Theranos: How to Blow $9 Billion in 6 Months
How a startup skirted systems and regulations meant to protect consumer health … and nothing’s to stop it from happening again. · Fox Business

“The minute you have a back-up plan, you’ve admitted you’re not going to succeed.” – Theranos CEO and founder Elizabeth Holmes

Tomorrow will be six months to the day since the Wall Street Journal’s John Carreyrou broke the news that all is not well at Theranos, the $9 billion Silicon Valley unicorn founded by Stanford dropout Elizabeth Holmes at 19. For the once-celebrated entrepreneurial icon, things have not gone well, to say the least.

Earlier this week, the Journal revealed the latest in a long string of blockbuster revelations, that federal regulators are close to revoking the license of the company’s California lab and banning Holmes and Theranos president Sunny Balwani from running or owning any lab for two years.

The company could appeal, but would not likely prevail. The data’s pretty damning and the writing’s on the wall. The company’s supposedly breakthrough technology simply doesn’t work. And Theranos has done just about everything it possibly could to shoot itself in the foot. If I didn’t know any better, I’d think that was the plan all along.

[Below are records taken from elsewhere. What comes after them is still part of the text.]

(* ===== verification/Sched.v ===== *)
(** The scheduler: kernel/sched.c and the thread life cycle of kernel/proc.c.

    Every CPU runs the loop [scheduler], a thread, or an interrupt handler that
    wakes a thread.  The shared state is one [thread_info] per thread, the run
    and exit lists of the CPUs threaded through the [sched] nodes, and the
    locks.  A step of the machine is what one CPU does between two points at
    which it takes or releases a lock; the steps are compositions of the
    operations below. *)
From S2P Require Import Prelude ListLib.

Definition NCPU : Z := 4.
Definition NO_CPU_AFF : Z := -1.

Inductive task_state := UNUSED | USED | SLEEPING | RUNNABLE | RUNNING | ZOMBIE | IDLE.
#[global] Instance task_state_eq_dec : EqDecision task_state.
Proof. solve_decision. Defined.

(** The list nodes: the heads [sched_list.run] and [sched_list.out] of a CPU,
    and the field [sched] of a thread. *)
Inductive link := Run (c : Z) | Out (c : Z) | Thr (t : Z).
#[global] Instance link_eq_dec : EqDecision link.
Proof. solve_decision. Defined.
#[global] Instance link_countable : Countable link.
Proof.
  refine (inj_countable' (λ l, match l with Run c => (0, c) | Out c => (1, c) | Thr t => (2, t) end)
    (λ p, if p.1 =? 0 then Run p.2 else if p.1 =? 1 then Out p.2 else Thr p.2) _).
  by intros [].
Defined.

(** Where a thread is; ghost.  [Waiting]: on the queue of a semaphore;
    [Claimed c]: taken from that queue (or just created) by CPU [c]. *)
Inductive place := Listed (c : Z) | On (c : Z) | Waiting | Claimed (c : Z) | Gone (c : Z).
#[global] Instance place_eq_dec : EqDecision place.
Proof. solve_decision. Defined.

(** [struct thread_info]; [lock] is the CPU that holds [thread->lock].
    [ctx_ra] and [ctx_sp] are the two fields of the context that creation
    sets; its other registers are zero then. *)
Record thread_info := Thread {
  task : Z; lock : option Z; signal : Z; flags : Z; state : task_state; pid : Z; ticks : Z;
  tf : Z; func : Z; args : Z; cpu_affinity : Z; ctx_ra : Z; ctx_sp : Z; name : list Z;
  at_ : place;
}.

Definition set_lock l (t : thread_info) : thread_info :=
  Thread (task t) l (signal t) (flags t) (state t) (pid t) (ticks t) (tf t) (func t) (args t)
    (cpu_affinity t) (ctx_ra t) (ctx_sp t) (name t) (at_ t).
Definition set_state st (t : thread_info) : thread_info :=
  Thread (task t) (lock t) (signal t) (flags t) st (pid t) (ticks t) (tf t) (func t) (args t)
    (cpu_affinity t) (ctx_ra t) (ctx_sp t) (name t) (at_ t).
Definition set_ticks n (t : thread_info) : thread_info :=
  Thread (task t) (lock t) (signal t) (flags t) (state t) (pid t) n (tf t) (func t) (args t)
    (cpu_affinity t) (ctx_ra t) (ctx_sp t) (name t) (at_ t).
Definition set_at p (t : thread_info) : thread_info :=
  Thread (task t) (lock t) (signal t) (flags t) (state t) (pid t) (ticks t) (tf t) (func t) (args t)
    (cpu_affinity t) (ctx_ra t) (ctx_sp t) (name t) p.
(** The stretches of the handler that are left. *)
Definition stretches (p : handler_phase) (ws : list Z) : nat :=
  match p with
  | Ready => 3 * length ws + 1 | Asleep => 0 | Granted => 3 * length ws | Holding _ => 3 * length ws + 2
  end.

Lemma work_call_ok w j X L (s : journalled) :
  works s.1 !! w = Some j → mem_ok X L s.1 → w ∈ L →
  ∃ k, let s1 := set_works (delete w (works s.1)) (set_wkmc k s.1) in
    work_call fst (λ w s, (w, s.2)) note_call w s = Done tt (s1, s.2 ++ [j]) ∧ mem_ok ({[w]} ∪ X) (L ∖ {[w]}) s1.
Proof.
  intros Ew Hm Hw. destruct (work_free_ok w X L s.1 Hm Hw) as (k & E & Hm'). exists k. split; [|done].
  unfold work_call. erewrite bind_Done by (unfold deref; by rewrite Ew).
  rewrite (bind_Done _ _ _ tt (s.1, s.2 ++ [j])) by (by destruct j). unfold zoom. simpl. by rewrite E.
Qed.

Lemma served_handler c t s0 X L ps p ws s :
  served c t s0 X L ps p ws s → (∀ w, w ∈ X → works s0 !! w = None) → X ## L →
  ∃ p' ws' s', handler_step c t p s = Done p' s' ∧ served c t s0 X L ps p' ws' s' ∧
    stretches p' ws' = pred (stretches p ws).
Proof.
  intros [Hq Hsl Hnd Hsub Hm (js & Hjs & Hps) Hrest] Hnew Hdis. destruct p as [| | |w]; simpl in *.
  - destruct (work_wait_ok c t ws _ _ s.1 Hq Hm) as (s1 & E & Hq1 & Hm1 & Hwk & Hc).
    exists (if decide (ws = []) then Asleep else Granted), ws, (s1, s.2). split; [|split].
    + rewrite (bind_Done _ _ _ _ _ (on_work_ok _ _ s _ E)). unfold mret, M_ret. f_equal.
      destruct (decide (ws = [])); [by rewrite bool_decide_eq_true_2|by rewrite bool_decide_eq_false_2].
    + split; simpl; rewrite ?Hwk; destruct (decide (ws = [])); simpl; try done; by exists js.
    + destruct (decide (ws = [])) as [->|]; simpl; lia.
  - exists Asleep, ws, s. split; [done|]. split; [|done]. split; simpl; try done. by exists js.
  - destruct ws as [|w ws].
    { exfalso. destruct Hq as (f & m & _ & _ & _ & _ & _ & Hp & _). unfold permits in Hp. simpl in Hp. lia. }
    destruct (work_take_ok c w ws _ 1 _ _ s.1 Hq ltac:(lia) Hm) as (s1 & E & Hq1 & Hm1 & Hwk & Hc).
    exists (Holding w), ws, (s1, s.2). split; [|split; [|simpl; lia]].
    + by rewrite (bind_Done _ _ _ _ _ (on_work_ok _ _ s _ E)).
    + split; simpl; rewrite ?Hwk; try done. by exists js.
  - inversion Hjs as [|? j ? js' Hj Hjs' E1 E2]; subst. apply NoDup_cons in Hnd as [Hw Hnd].
    assert (HwX : w ∈ X) by (apply Hsub; by left).
    destruct (work_call_ok w j _ _ s Hj Hm) as (k & E & Hm1); [set_solver|].
    eexists Ready, ws, _. split; [by rewrite (bind_Done _ _ _ _ _ E)|split; [|simpl; lia]].
    split; simpl; try done.
    + by apply queue_ok_free.
    + intros v Hv. apply Hsub. by right.
    + replace (X ∖ list_to_set ws) with ({[w]} ∪ X ∖ ({[w]} ∪ list_to_set ws)).
      2:{ apply set_eq. intros v. destruct (decide (v = w)); set_solver. }
      by replace (list_to_set ws ∪ L) with (({[w]} ∪ list_to_set ws ∪ L) ∖ {[w]}) by set_solver.
    + exists js'. split; [|by rewrite <-app_assoc]. apply (jobs_frame _ _ _ _ Hjs').
      intros v Hv. apply lookup_delete_ne. by intros ->.
    + intros v Hv. destruct (decide (v = w)) as [->|Hne].
      * rewrite lookup_delete_eq. symmetry. by apply Hnew.
      * rewrite lookup_delete_ne by done. apply Hrest. by apply not_elem_of_cons.
Qed.

Lemma served_len c t s0 X L ps p ws s : served c t s0 X L ps p ws s → (length (in_hand p ++ ws) <= length ps)%nat.
Proof. intros [_ _ _ _ _ (js & Hjs%Forall2_length & ->) _]. rewrite Hjs, length_app. lia. Qed.

Lemma served_run c t s0 X L os ps p ws s :
  served c t s0 X L ps p ws s → (∀ w, w ∈ X → works s0 !! w = None) → X ## L →
  (length (ps ++ pushed os) <= size X)%nat → Z.of_nat (length (ps ++ pushed os)) < 2 ^ 31 - 2 →
  ∃ p' ws' s', work_run c t os p s = Done p' s' ∧ served c t s0 X L (ps ++ pushed os) p' ws' s'.
Proof.
  intros Hs Hnew Hdis. revert ps p ws s Hs. induction os as [|[f a|] os IH]; intros ps p ws s Hs HX Hb; simpl in *.
  - exists p, ws, s. by rewrite app_nil_r.
  - pose proof (served_len _ _ _ _ _ _ _ _ _ Hs) as Hl. pose proof HX as HX0. pose proof Hb as Hb0.
    change ((f, a) :: pushed os) with ([(f, a)] ++ pushed os) in *. rewrite app_assoc in *.
    rewrite !length_app in HX, Hb. simpl in HX, Hb. rewrite length_app in Hl.
    destruct (served_push c t s0 X L ps p ws f a s Hs) as (w & p1 & s1 & E & Hs1); [rewrite length_app; lia|lia|].
    destruct (IH _ _ _ _ Hs1 HX0 Hb0) as (p' & ws' & s' & E' & Hs'). exists p', ws', s'.
    split; [by rewrite (bind_Done _ _ _ _ _ E)|done].
  - destruct (served_handler c t s0 X L ps p ws s Hs Hnew Hdis) as (p1 & ws1 & s1 & E & Hs1 & _).
    destruct (IH _ _ _ _ Hs1 HX Hb) as (p' & ws' & s' & E' & Hs'). exists p', ws', s'.
    split; [by rewrite (bind_Done _ _ _ _ _ E)|done].
Qed.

The question is, how could this have happened? How could such a highly valued startup on its way to upending the $76 billion laboratory diagnostics industry by replacing test tubes of blood drawn from a vein with a few drops from a finger stick fall so far so fast? And how could Holmes’ star, which shone so brightly, fall practically overnight.

If you had to find a way to destroy a brand and blow a $9 billion valuation, you’d be hard pressed to come up with a better plan than the one Holmes has pursued since October 16, 2015. If you had just six months to kill Theranos, this is how you’d do it:

When an investigative journalist from the Wall Street Journal calls to tell you he’s got credible sources saying bad things about your company on the record and wants to chat about it, assume he’s not really serious. Keep stonewalling him and hope he finds something more exciting to write about.

When the story finally breaks, and it’s a front-page blockbuster that casts serious doubt on the efficacy and accuracy of your technology, claim that it’s “inaccurate, misleading and defamatory” and that the allegations are “grounded in baseless assertions by disgruntled former employees and industry incumbents.”

Post long rambling rants on your website that deny everything the two-time Pulitzer Prize winning investigative reporter wrote because he’s simply flat out wrong. Attack him as being out to get you from the start. Call your posts “Theranos Facts” without actually stating any facts that can be verified by an objective third party.